Ike nodded approval and raised his glass: "Now," he pronounced, solemnly, "I've got to own that they ain't none of us in Timber City that's as handy with guns as what you be—but, at that, most of us kin hit a man reasonable often—an' some of us has."

"I'll give you a chance to do it again, then. But, first, you slip down cellar there an' h'ist me up a bunch of beer kegs. I'm goin' to build me a barricade so you birds can't rake the back bar through the window." As Ike passed up the kegs, the Texan arranged them in such a manner that from neither windows nor door could anyone upon the outside cover the space behind the bar, and when Ike came up into the room he shook his head, gloomily: "What's the big idee," he asked, "of startin' a war over a dollar an' four bits? It ain't too late yet fer to leave yer guns in here an' plead guilty to disturbin' the peace. That won't cost you much—but this way, how in hell do you expect to play a lone hand agin a whole town an' git away with it? You're either plumb crazy or drunk or there's somethin' settin' heavy on yer mind——"

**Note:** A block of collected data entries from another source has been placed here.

Definition digit (c : ascii) : option Z :=
  let n := Z.of_nat (nat_of_ascii c) in
  if ((48 <=? n) && (n <=? 57))%Z then Some (n - 48) else None.

Fixpoint digits (acc : Z) (s : list ascii) : result Z :=
  match s with
  | [] => Ok acc
  | c :: s' =>
      match digit c with
      | Some d => digits (10 * acc + d) s'
      | None => Raise ValueError
      end
  end.

(** Decimal integers, with an optional minus sign *)
Definition parse_int (s : string) : result Z :=
  match chars s with
  | [] => Raise ValueError
  | c :: s' =>
      if Ascii.eqb c "-"%char
      then match s' with
           | [] => Raise ValueError
           | _ => let^ z := digits 0 s' in Ok (- z)
           end
      else digits 0 (c :: s')
  end.

Definition lookup_or {A} (tbl : list (string * A)) (e : exn) (k : string) : result A :=
  match List.find (fun p => String.eqb (fst p) k) tbl with
  | Some p => Ok (snd p)
  | None => Raise e
  end.

Definition los_az : raster :=
  [[Some (-100)%Q; Some 0%Q]; [Some (-102)%Q; None]].

(** An [az] dataset without data: every pixel is zero *)
Definition zero_az : raster := [[Some 0%Q; Some 0%Q]; [Some 0%Q; Some 0%Q]].

Definition lat : raster :=
  [[Some 31%Q; Some 32%Q]; [Some 33%Q; Some 34%Q]; [Some 35%Q; Some 36%Q];
   [Some 37%Q; Some 38%Q]; [Some 39%Q; Some 40%Q]].

Definition extern : Extern := {|
  float_repr := fun q => pretty (Qnum (Qred q)) ++ "/" ++ pretty (Z.pos (Qden (Qred q)));
  date_repr := fun us => pretty us;
  int_of_str := parse_int;
  float_of_str := fun s =>
    if String.eqb s "nan" then Ok VNaN
    else let^ z := parse_int (str_of (strip_leading " "%char (chars s))) in
         Ok (VFloat (inject_Z z));
  abspath := fun p => if startswith p "/" then p else "/cwd/" ++ p;
  norm := fun v => Qsum (Qabs <$> v);
  xyz_to_llh := fun _ => (34, -118, 700000)%Q;
  pegRadCur := fun _ _ _ => 6371000%Q;
  load_tops := lookup_or [("/m/IW1.xml", product)] FileNotFoundError;
  load_frame := lookup_or [("/x/20120507_slc_crop.xml", frame)] FileNotFoundError;
  shelve_frame := lookup_or [("/s/data", frame)] FileNotFoundError;
  read_isce_xml :=
    lookup_or [("/g/hgt.rdr.full.xml",
                {["LENGTH" := "4"; "WIDTH" := "6"]} : gmap string string)]
      FileNotFoundError;
  read_attribute :=
    lookup_or [("/g/hgt.rdr", {["LENGTH" := "2"; "WIDTH" := "3"]} : gmap string string);
               ("/g/lat.rdr", {["LENGTH" := "2"; "WIDTH" := "3"]} : gmap string string);
               ("/g/los.rdr", {["LENGTH" := "2"; "WIDTH" := "3"]} : gmap string string);
               ("/i/20141213_20141225/filt_fine.unw",
                {["LENGTH" := "2"; "WIDTH" := "3"]} : gmap string string);
               ("/j/nodate/filt_fine.unw",
                {["LENGTH" := "2"; "WIDTH" := "3"]} : gmap string string)]
      FileNotFoundError;
  read_raster := fun f ds =>
    match ds with
    | Some _ =>
        lookup_or [("/g/los.rdr", los_az); ("/z/los.rdr", zero_az)] FileNotFoundError f
    | None => lookup_or [("/g/lat.rdr", lat)] FileNotFoundError f
    end;
  read_lines :=
    lookup_or [("/b/20141213_20141225/20141213_20141225.txt",
                ["Bperp (average): 104"; "Bperp (average): 110"; "Bpar: 3"])]
      FileNotFoundError;
  read_template := lookup_or [] FileNotFoundError;
  standardize_metadata := fun md =>
    match md !! "prf" with
    | Some v => <["PRF" := v]> md
    | None => md
    end;
|}.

"I want my change," insisted the Texan stubbornly, "an' I'm goin' to take it out in trade, an' also them fines—there's twenty or thirty drinks comin', accordin' to the matches. Pour me out a couple of more an' then you've got to take our little friend here an' beat it before the fireworks start. I ain't drunk now, but I'm goin' to be! An' when I am—there's a little song we used to sing way down on the Rio Grande, it runs somethin' like this." Raising his voice the cowboy roared forth the words of his song:

"I'm a howler from the prairie of the West.
If you want to die with terror, look at me.
I'm chain-lightning—if I ain't, may I be blessed.
I'm the snorter of the boundless prairie.

"He's a killer and a hater!
He's the great annihilator!
He's the terror of the boundless prairie!

"I'm the snoozer from the upper trail!
I'm the reveller in murder and in gore!
I can bust more Pullman coaches on the rail
Than anyone who's worked the job before.

"He's a snorter and a snoozer.
He's the great trunk line abuser.
He's the man who put the sleeper on the rail.

"I'm a double-jawed hyena from the East.
I'm the blazing, bloody blizzard from the States.
I'm the celebrated slugger; I'm the Beast.
I can snatch a man bald-headed while he waits.

"He's a double-jawed hyena!
He's the villain of the scena!
He can snatch a man bald-headed while he waits."

He finished with a whoop, and picking up the glass, drained it at a gulp. "Beat it, now, Ike, ol' Stork!" he cried, "an' take a bottle of bug-juice, an' our slumberin' friend, with you. So long, ol' timer! I'm a wolf, an' it's my night to howl! Slip up to the hotel an' tell the cook to shoot me down a half-dozen buzzard's eggs fried in grizzly juice, a couple of rattlesnake sandwiches, a platter of live centipedes, an' a prickly-pear salad. I'm hungry, an' I'm on my prowl!"